**INSTRUCTIONS TO FOLLOW:** From the entries that follow, copy exactly the lines beginning at the line holding "intros T Hi" and continuing through the line holding "rewrite bit_get_ok by (rewrite nbits_heads".

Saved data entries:
****************

(** ** The bitmap as the truth: seeding the lists, and the scan *)

(** The 64-bit word of eight bytes, the lowest first. *)
Definition word_at (l : list Z) (w : Z) : res Z :=
  fold_right (fun j acc => let* acc := acc in let* b := peek l (w * 8 + j) in Ok (Z.lor (u8 b) (Z.shiftl acc 8))) (Ok 0) [0; 1; 2; 3; 4; 5; 6; 7].
Definition ALL_ONES := 18446744073709551615.
Definition frame_count (st : pmm) : Z := max_address st / PAGE_SIZE.
(** A whole word without a free frame. *)
Definition full_word (i limit : Z) (st : pmm) : res bool :=
  if (i mod 64 =? 0) && (i + 64 <=? limit) then let* w := word_at (bitmap st) (i / 64) in Ok (w =? ALL_ONES) else Ok false.
(** The end of the free run; [fuel] frames are left. *)
Fixpoint run_end (fuel : nat) (i limit : Z) (st : pmm) : res Z :=
  match fuel with
  | O => Ok i
  | S fuel => if limit <=? i then Ok i else let* b := bitmap_get i st in if b then Ok i else run_end fuel (i + 1) limit st
  end.
(** The largest order of a block at [pos] that ends by [end_]; [n] orders are left. *)
Fixpoint fit_order (n : nat) (order pos end_ : Z) : Z :=
  match n with
  | O => order
  | S n => let pages := Z.shiftl 1 (order + 1) in
           if (end_ <? pos + pages) || (pos &? (pages - 1)) then order else fit_order n (order + 1) pos end_
  end.
Fixpoint decompose (fuel : nat) (pos end_ : Z) (st : pmm) : res pmm :=
  match fuel with
  | O => Ok st
  | S fuel =>
      if end_ <=? pos then Ok st
      else let order := fit_order (Z.to_nat BUDDY_MAX_ORDER) 0 pos end_ in
           let* st := buddy_insert (frame_from_index pos) order st in
           decompose fuel (pos + Z.shiftl 1 order) end_ st
  end.
Fixpoint seed_loop (fuel : nat) (i : Z) (st : pmm) : res pmm :=
  match fuel with
  | O => Ok st
  | S fuel =>
      let limit := frame_count st in
      if limit <=? i then Ok st
      else
        let* full := full_word i limit st in
        if full then seed_loop fuel (i + 64) st
        else
          let* b := bitmap_get i st in
          if b then seed_loop fuel (i + 1) st
          else let* end_ := run_end (Z.to_nat limit) (i + 1) limit st in
               let* st := decompose (Z.to_nat limit) i end_ st in
               seed_loop fuel end_ st
  end.
Definition empty_area : list (list Z) := replicate (Z.to_nat NUMA_MAX_NODES) (replicate (Z.to_nat (BUDDY_MAX_ORDER + 1)) 0).
Definition buddy_seed_from_bitmap (st : pmm) : res pmm :=
  let st := set_heads (replicate (Z.to_nat (bitmap_bytes st)) 0) (set_area empty_area st) in
  seed_loop (S (Z.to_nat (frame_count st))) 0 st.
(** ** Blocks and lists together *)

Definition freeb (st : pmm) (i : Z) : bool := negb (bit (bitmap st) i).
Record tree (st : pmm) (B : gmap Z Z) (h n : Z) : Prop := {
  tr_linked : linked st B;
  tr_blocks : blocks B (freeb st) (frame_count st) h n }.
Lemma tree_shape st B h n : tree st B h n -> shape st.
Proof. intros T. apply T. Qed.
Lemma tree_free st B h n j m : tree st B h n -> B !! j = Some m -> free_page st j.
Proof.
  intros [K T] Hj. destruct (k_in _ _ K _ _ Hj). destruct (b_free _ _ _ _ _ T j m j Hj (block_start _ _ _ _ _ _ _ T Hj)) as [F _]. split; [lia|]. unfold freeb in F. by destruct (bit _ _).
Qed.
Lemma bytes_of k : 0 <= k -> buddy_bytes k = 2 ^ k * PAGE_SIZE.
Proof. intros. unfold buddy_bytes, buddy_pages. by rewrite Z.shiftl_1_l. Qed.
Lemma xor_frame i k : 0 <= k -> Z.lxor (fr i) (buddy_bytes k) = fr (Z.lxor i (2 ^ k)).
Proof. intros Hk. rewrite bytes_of by done. unfold fr. change PAGE_SIZE with (2 ^ 12). rewrite <- !Z.shiftl_mul_pow2 by lia. by rewrite Z.shiftl_lxor. Qed.
Lemma pow_le18 k : 0 <= k <= 18 -> 1 <= 2 ^ k <= 262144.
Proof. intros. split; [pose proof (pow_pos k); lia|]. change 262144 with (2 ^ 18). apply Z.pow_le_mono_r; lia. Qed.
Lemma region_valid st i k : shape st -> 0 <= i < 2 ^ 51 -> 0 <= k <= 18 -> buddy_region_valid (fr i) k st = true <-> (2 ^ k | i) /\ i + 2 ^ k <= frame_count st.
Proof.
  intros S Hi Hk. pose proof (pow_le18 k Hk) as P. unfold buddy_region_valid. rewrite (proj2 (Z.ltb_ge k 0)), (proj2 (Z.ltb_ge BUDDY_MAX_ORDER k)) by (unfold BUDDY_MAX_ORDER; lia). cbn [orb].
  rewrite bytes_of by lia. unfold buddy_pages. rewrite Z.shiftl_1_l, fr_index.
  assert (A : (fr i &? (2 ^ k * PAGE_SIZE - 1)) = negb (i mod 2 ^ k =? 0)).
  { f_equal. change PAGE_SIZE with (2 ^ 12). rewrite <- Z.pow_add_r by lia. rewrite Z.sub_1_r, <- Z.ones_equiv, Z.land_ones by lia. unfold fr. change PAGE_SIZE with (2 ^ 12). rewrite Z.pow_add_r by lia.
    rewrite Z.mul_mod_distr_r by (apply Z.pow_nonzero; lia). pose proof (Z.mod_pos_bound i (2 ^ k)). lia. }
  rewrite A. pose proof (s_max _ S) as M. pose proof (s_direct _ S) as D. pose proof (s_count _ S) as C. unfold fr, PAGE_SIZE, BITS_PER_BYTE in *. rewrite u64_small by lia.
  destruct (Z.eqb_spec (i mod 2 ^ k) 0) as [E|E]; cbn [negb]; [|split; [done|]; intros [X _]; apply Z.mod_divide in X; lia].
  apply Z.mod_divide in E; [|lia].
  repeat case_match; split; try done; try (intros _; split; [done|lia]); intros [_ X]; lia.
Qed.
Lemma is_free_block_ok st B h n i k : tree st B h n -> 0 <= i < 2 ^ 51 -> 0 <= k <= 18 -> buddy_is_free_block (fr i) k st = Ok (bool_decide (B !! i = Some k)).
Proof.
  intros T Hi Hk. pose proof (tree_shape _ _ _ _ T) as S. destruct T as [K T]. unfold buddy_is_free_block. destruct (buddy_region_valid (fr i) k st) eqn:V; cbn [negb].
  - apply region_valid in V as [Dv Hn]; [|done..]. pose proof (pow_le18 k Hk). pose proof (s_count _ S). rewrite fr_index. unfold head_get, bitmap_get.
    rewrite bit_get_ok by (rewrite nbits_heads by done; lia). cbn [rbind]. rewrite (k_heads _ _ K) by (rewrite nbits_heads by done; lia). rewrite bit_get_ok by (rewrite nbits_bitmap by done; lia).
    destruct (B !! i) as [m|] eqn:Bi; [|by rewrite !bool_decide_eq_false_2 by (by intros [? ?] || done)]. rewrite bool_decide_eq_true_2 by eauto. cbn [negb rbind].
    destruct (tree_free st B h n i m) as [_ ->]; [by constructor|done|]. unfold load. destruct (k_lists _ _ K) as [L Ls]. destruct (l_hdr _ _ _ _ _ Ls i m Bi) as [-> ->]. rewrite Z.eqb_refl. cbn [andb]. f_equal.
    destruct (Z.eqb_spec m k) as [->|N]; [by rewrite bool_decide_eq_true_2|by rewrite bool_decide_eq_false_2 by congruence].
  - rewrite bool_decide_eq_false_2; [done|]. intros Bi. destruct (b_in _ _ _ _ _ T _ _ Bi) as (_ & _ & Dv & Hn). assert (buddy_region_valid (fr i) k st = true) by (by apply region_valid). congruence.
Qed.
Lemma blocks_relink st st' B h n : relinked st st' -> blocks B (freeb st) (frame_count st) h n -> blocks B (freeb st') (frame_count st') h n.
Proof. intros ->. done. Qed.
Lemma free_page_relink st st' i : relinked st st' -> free_page st' i <-> free_page st i.
Proof. intros ->. done. Qed.
Lemma only_free_trans st1 st2 st3 : relinked st1 st2 -> only_free st1 st2 -> only_free st2 st3 -> only_free st1 st3.
Proof. intros R H1 H2 i o Ho N. rewrite H2 by (done || by rewrite (free_page_relink st1 st2)). by apply H1. Qed.
Lemma only_free_refl st : only_free st st.
Proof. done. Qed.
(* ===== verification/PmmAlloc.v ===== *)
(** Pages taken from and given back to the buddy allocator of [Pmm]: the bitmap,
    the counts of free pages, and the allocations and releases on top of the tree
    of [PmmTree]. *)
From Stdlib Require Import ZifyBool.
From S2P Require Import Prelude Pmm PmmTree.
From stdpp Require Import list gmap.
Local Open Scope Z_scope.
Local Open Scope kernel_scope.

Module PmmAlloc.
Import Pmm PmmTree.

(** ** Counting pages *)

Definition pages (N : Z) : list Z := Z.of_nat <$> seq 0 (Z.to_nat N).
Definition nwhere (f : Z -> bool) (N : Z) : Z := Z.of_nat (count_if f (pages N)).
Lemma pages_succ N : 0 <= N -> pages (N + 1) = pages N ++ [N].
Proof. intros. unfold pages. replace (Z.to_nat (N + 1)) with (Z.to_nat N + 1)%nat by lia. rewrite seq_app, fmap_app. cbn. repeat f_equal. lia. Qed.
Lemma nwhere_succ f N : 0 <= N -> nwhere f (N + 1) = nwhere f N + Z.b2z (f N).
Proof. intros. unfold nwhere. rewrite pages_succ, count_if_app by done. rewrite count_if_cons. unfold count_if at 2. cbn. destruct (f N); cbn [Z.b2z]; lia. Qed.
Lemma nwhere_0 f : nwhere f 0 = 0.
Proof. done. Qed.
Lemma nwhere_ext f f' N : 0 <= N -> (forall q, 0 <= q < N -> f' q = f q) -> nwhere f' N = nwhere f N.
Proof.
  intros HN. revert N HN. apply (natlike_ind (fun N => (forall q, 0 <= q < N -> f' q = f q) -> nwhere f' N = nwhere f N)); [done|].
  intros N HN IH E. unfold Z.succ in *. rewrite !nwhere_succ by done. rewrite E by lia. rewrite IH; [done|]. intros q Hq. apply E. lia.
Qed.
Lemma nwhere_upd f f' N p : 0 <= p < N -> (forall q, 0 <= q < N -> q <> p -> f' q = f q) -> nwhere f' N = nwhere f N + Z.b2z (f' p) - Z.b2z (f p).
Proof.
  intros Hp. assert (HN : 0 <= N) by lia. revert N HN Hp. apply (natlike_ind (fun N => 0 <= p < N -> (forall q, 0 <= q < N -> q <> p -> f' q = f q) -> nwhere f' N = nwhere f N + Z.b2z (f' p) - Z.b2z (f p))); [lia|].
  intros N HN IH Hp E. unfold Z.succ in *. rewrite !nwhere_succ by done. destruct (decide (p = N)) as [->|Np].
  - rewrite (nwhere_ext f f') by (done || (intros q Hq; apply E; lia)). lia.
  - rewrite IH; [|lia|intros q Hq; apply E; lia]. rewrite (E N) by lia. lia.
Qed.
Lemma nwhere_bound f N : 0 <= N -> 0 <= nwhere f N <= N.
Proof. intros. unfold nwhere. pose proof (count_le f (pages N)). unfold pages in *. rewrite length_fmap, length_seq in *. lia. Qed.
Lemma nwhere_pos f N p : 0 <= p < N -> f p = true -> 0 < nwhere f N.
Proof.
  intros Hp Fp. unfold nwhere. apply (inj_lt 0), count_if_first. apply (first_index_is_Some f (pages N) (Z.to_nat p) p); [|done]. unfold pages. rewrite list_lookup_fmap, lookup_seq_lt by lia. cbn. f_equal. lia.
Qed.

****************

**YOUR SOLUTION:**
  intros T Hi Hk. pose proof (tree_shape _ _ _ _ T) as S. destruct T as [K T]. unfold buddy_is_free_block. destruct (buddy_region_valid (fr i) k st) eqn:V; cbn [negb].
  - apply region_valid in V as [Dv Hn]; [|done..]. pose proof (pow_le18 k Hk). pose proof (s_count _ S). rewrite fr_index. unfold head_get, bitmap_get.
    rewrite bit_get_ok by (rewrite nbits_heads by done; lia). cbn [rbind]. rewrite (k_heads _ _ K) by (rewrite nbits_heads by done; lia). rewrite bit_get_ok by (rewrite nbits_bitmap by done; lia).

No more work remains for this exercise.